Maybe it's a fine concept for a compact car, but it isn't a winner under the lights at the granddaddy of all auto shows. No one was paying any attention to the Furia because compact cars just aren't that interesting, even the flashiest of concept versions. More people were inspecting a big, blue crossover concept that looked like a slab-sided box ...
Volkswagen CrossBlue Concept
It's the name. The car itself looks fine, but it reminds me of a seven-passenger Jeep Grand Cherokee to the point that I was calling it the Volkswagoneer. The Jeep people, who are putting the finishing touches on their own new Grand Wagoneer, must be fuming. But "CrossBlue" is just lame.
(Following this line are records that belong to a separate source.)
Definition check_range (d : document) (r : range) : bool :=
  bool_decide (rg_start r ≤ rg_end r) &&
  match rg_container r with
  | Some n => match node_length d n with
              | Some k => bool_decide (rg_end r ≤ k)
              | None => false
              end
  | None => bool_decide (rg_end r = 0)
  end.

Definition wf_check (d : document) : bool :=
  forallb check_element (imap pair (doc_elements d)) &&
  match doc_active d with
  | Some n => bool_decide (n < length (doc_elements d))
  | None => true
  end &&
  match doc_selection d with Some r => check_range d r | None => true end.

End dom.

Arguments element {_} L.
Arguments document {_} L.

(** ** Running the operations *)

Section dom_lemmas.
Context `{MP : !MarkupPlatform} {L : Type}.
Implicit Types (d : document L) (e : element L) (n : node).

Lemma valid_node_lookup d n : valid_node d n ↔ is_Some (doc_elements d !! n).
Proof. unfold valid_node. by rewrite lookup_lt_is_Some. Qed.

Lemma the_element_ok d n e :
  doc_elements d !! n = Some e → the_element n d = (Ok e, d).
Proof. intros He. unfold the_element. m_run. by rewrite He. Qed.

Lemma the_element_dangling d n :
  doc_elements d !! n = None → the_element n d = (Throw Dangling, d).
Proof. intros He. unfold the_element. m_run. by rewrite He. Qed.

Lemma update_element_ok d n e f :
  doc_elements d !! n = Some e →
  update_element n f d = (Ok tt, doc_set_elements (alter f n (doc_elements d)) d).
Proof.
  intros He. unfold update_element. by erewrite bind_ok by by apply the_element_ok.
Qed.

Lemma update_element_dangling d n f :
  doc_elements d !! n = None → update_element n f d = (Throw Dangling, d).
Proof.
  intros He. unfold update_element.
  by erewrite bind_throws by by apply the_element_dangling.
Qed.

Lemma parentElement_ok d n e :
  doc_elements d !! n = Some e → parentElement n d = (Ok (el_parent e), d).
Proof.
  intros He. unfold parentElement. by erewrite bind_ok by by apply the_element_ok.
Qed.

Lemma get_innerHTML_ok d n e :
  doc_elements d !! n = Some e →
  get_innerHTML n d = (Ok (serialize_fragment (el_children e)), d).
Proof.
  intros He. unfold get_innerHTML. by erewrite bind_ok by by apply the_element_ok.
Qed.

Lemma listeners_of_ok d n e :
  doc_elements d !! n = Some e → listeners_of n d = (Ok (el_listeners e), d).
Proof.
  intros He. unfold listeners_of. by erewrite bind_ok by by apply the_element_ok.
Qed.

Lemma set_innerHTML_ok d n e s :
  doc_elements d !! n = Some e →
  set_innerHTML n s d =
    (Ok tt, Document (alter (el_set_children (parse_fragment s)) n (doc_elements d))
              (doc_active d) (collapse_into n <$> doc_selection d)).
Proof.
  intros He. unfold set_innerHTML.
  by erewrite bind_ok by by eapply update_element_ok.
Qed.

Lemma selectNodeContents_ok d r n e :
  doc_elements d !! n = Some e →
  selectNodeContents r n d = (Ok (Range (Some n) 0 (child_count (el_children e))), d).
Proof.
  intros He. unfold selectNodeContents.
  by erewrite bind_ok by by apply the_element_ok.
Qed.

(** A method of the class list of [n] runs the method of [TokenList]
    on the list of the element. *)
Lemma zoom_classList_ok {A} d n e (m : JS (list string) A) :
  doc_elements d !! n = Some e →
  zoom (get_classList n) (put_classList n) Dangling m d =
    (result m (el_classList e), put_classList n (exec m (el_classList e)) d).
Proof.
  intros He. unfold zoom, get_classList, result, exec. rewrite He. simpl.
  by destruct (m (el_classList e)).
Qed.

Lemma zoom_classList_dangling {A} d n (m : JS (list string) A) :
  doc_elements d !! n = None →
  zoom (get_classList n) (put_classList n) Dangling m d = (Throw Dangling, d).
Proof. intros He. unfold zoom, get_classList. by rewrite He. Qed.

(** ** Reading the document after an update *)

Lemma lookup_put_classList d n l m :
  doc_elements (put_classList n l d) !! m =
  if decide (n = m) then el_set_classList l <$> doc_elements d !! n
  else doc_elements d !! m.
Proof. apply list_lookup_alter. Qed.

Lemma getElementById_run d id : getElementById id d = (Ok (find_id id d), d).
Proof. done. Qed.

(** An update that keeps the ids keeps the element an id denotes. *)
Lemma find_id_alter d n f id a s :
  (∀ e, el_id (f e) = el_id e) →
  find_id id (Document (alter f n (doc_elements d)) a s) = find_id id d.
Proof.
  intros Hf. unfold find_id. case_decide; [done|]. simpl.
  rewrite list_find_alter_index; [done|]. intros e. by rewrite Hf.
Qed.

(** Replacing an element by one with the same id does the same. *)
Lemma find_id_insert d n e e' id a s :
  doc_elements d !! n = Some e → el_id e' = el_id e →
  find_id id (Document (<[n:=e']> (doc_elements d)) a s) = find_id id d.
Proof.
  intros He Hid.
  set (f := λ x : element L, Element (el_parent e') (el_id x) (el_classList e')
    (el_children e') (el_contentEditable e') (el_listeners e')).
  assert (f e = e') as Hfe by (destruct e'; unfold f; simpl in *; congruence).
  rewrite <- Hfe, <- alter_insert by done. by apply find_id_alter.
Qed.

(** [find_id] returns a node of the document that has the id. *)
Lemma find_id_Some d id n :
  find_id id d = Some n →
  ∃ e, doc_elements d !! n = Some e ∧ el_id e = id ∧ id ≠ ""%string.
Proof.
  unfold find_id. case_decide; [done|].
  destruct (list_find _ _) as [[i e]|] eqn:Hfind; [|done].
  intros [= <-]. apply list_find_Some in Hfind as (? & ? & _). eauto.
Qed.

(** It is the first one. *)
Lemma find_id_first d id n m e :
  find_id id d = Some n → doc_elements d !! m = Some e → el_id e = id → n ≤ m.
Proof.
  unfold find_id. case_decide; [done|].
  destruct (list_find _ _) as [[i e']|] eqn:Hfind; [|done].
  intros [= <-] Hm He. apply list_find_Some in Hfind as (_ & _ & Hfirst).
  destruct (decide (i ≤ m)); [done|]. destruct (Hfirst m e Hm); [lia|done].
Qed.

(** ** Ancestors *)

Lemma ancestor_le d k n a : wf d → ancestor d k n = Some a → a ≤ n.
Proof.
  intros Hd. revert n. induction k as [|k IH]; intros n; cbn [ancestor].
  - by intros [= <-].
  - destruct (doc_elements d !! n) as [e|] eqn:He; [|done]. simpl.
    destruct (el_parent e) as [p|] eqn:Hp; [|done]. simpl. intros Ha%IH.
    destruct (wf_elements d Hd n e He) as [_ Hlt]. rewrite Hp in Hlt. lia.
Qed.

Lemma ancestor_add d j k n :
  ancestor d (j + k) n = ancestor d j n ≫= ancestor d k.
Proof.
  revert n. induction j as [|j IH]; intros n; [done|]. cbn [ancestor Nat.add].
  destruct (doc_elements d !! n) as [e|]; [|done]. simpl.
  destruct (el_parent e) as [p|]; [|done]. apply IH.
Qed.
Yes, it's an homage to it being a diesel plug-in hybrid, which sounds expensive, but I just hope the production version is named something more traditional and easily pronounceable, like Phaeton, Scirocco or Touareg.
CrossBlue is a great name because it's unlikely to appear in world news coverage tied to unrest in Mali. (Just Google it.) My problem with it is the combination of diesel, electric and plug-in technology — something VW admits wouldn't come to the U.S. Then why roll it out here? This is the kind of thing that leads other media to characterize the Detroit show as all about green. Nonsense.
I appreciate Volkswagen's attention to proportions with the CrossBlue, and the clean lines work well on what is a large vehicle. At an auto show filled with attention-grabbing production cars like the Chevrolet Corvette and more futuristically styled concepts, the CrossBlue didn't grab the headlines, but it's the kind of vehicle families coming to the auto show will want to see.
You guys are so missing the point. The third-row seats fold flat with the pull of one strap. One! Ford's third rows use three straps. That means this is a concept with functional pieces any family shopper will die for. If VW keeps to its string of recent redesigns and makes the CrossBlue an alternative to the Pathfinders and Explorers of the world at a similar price, it will have a sales hit no matter what it looks like or what it's called.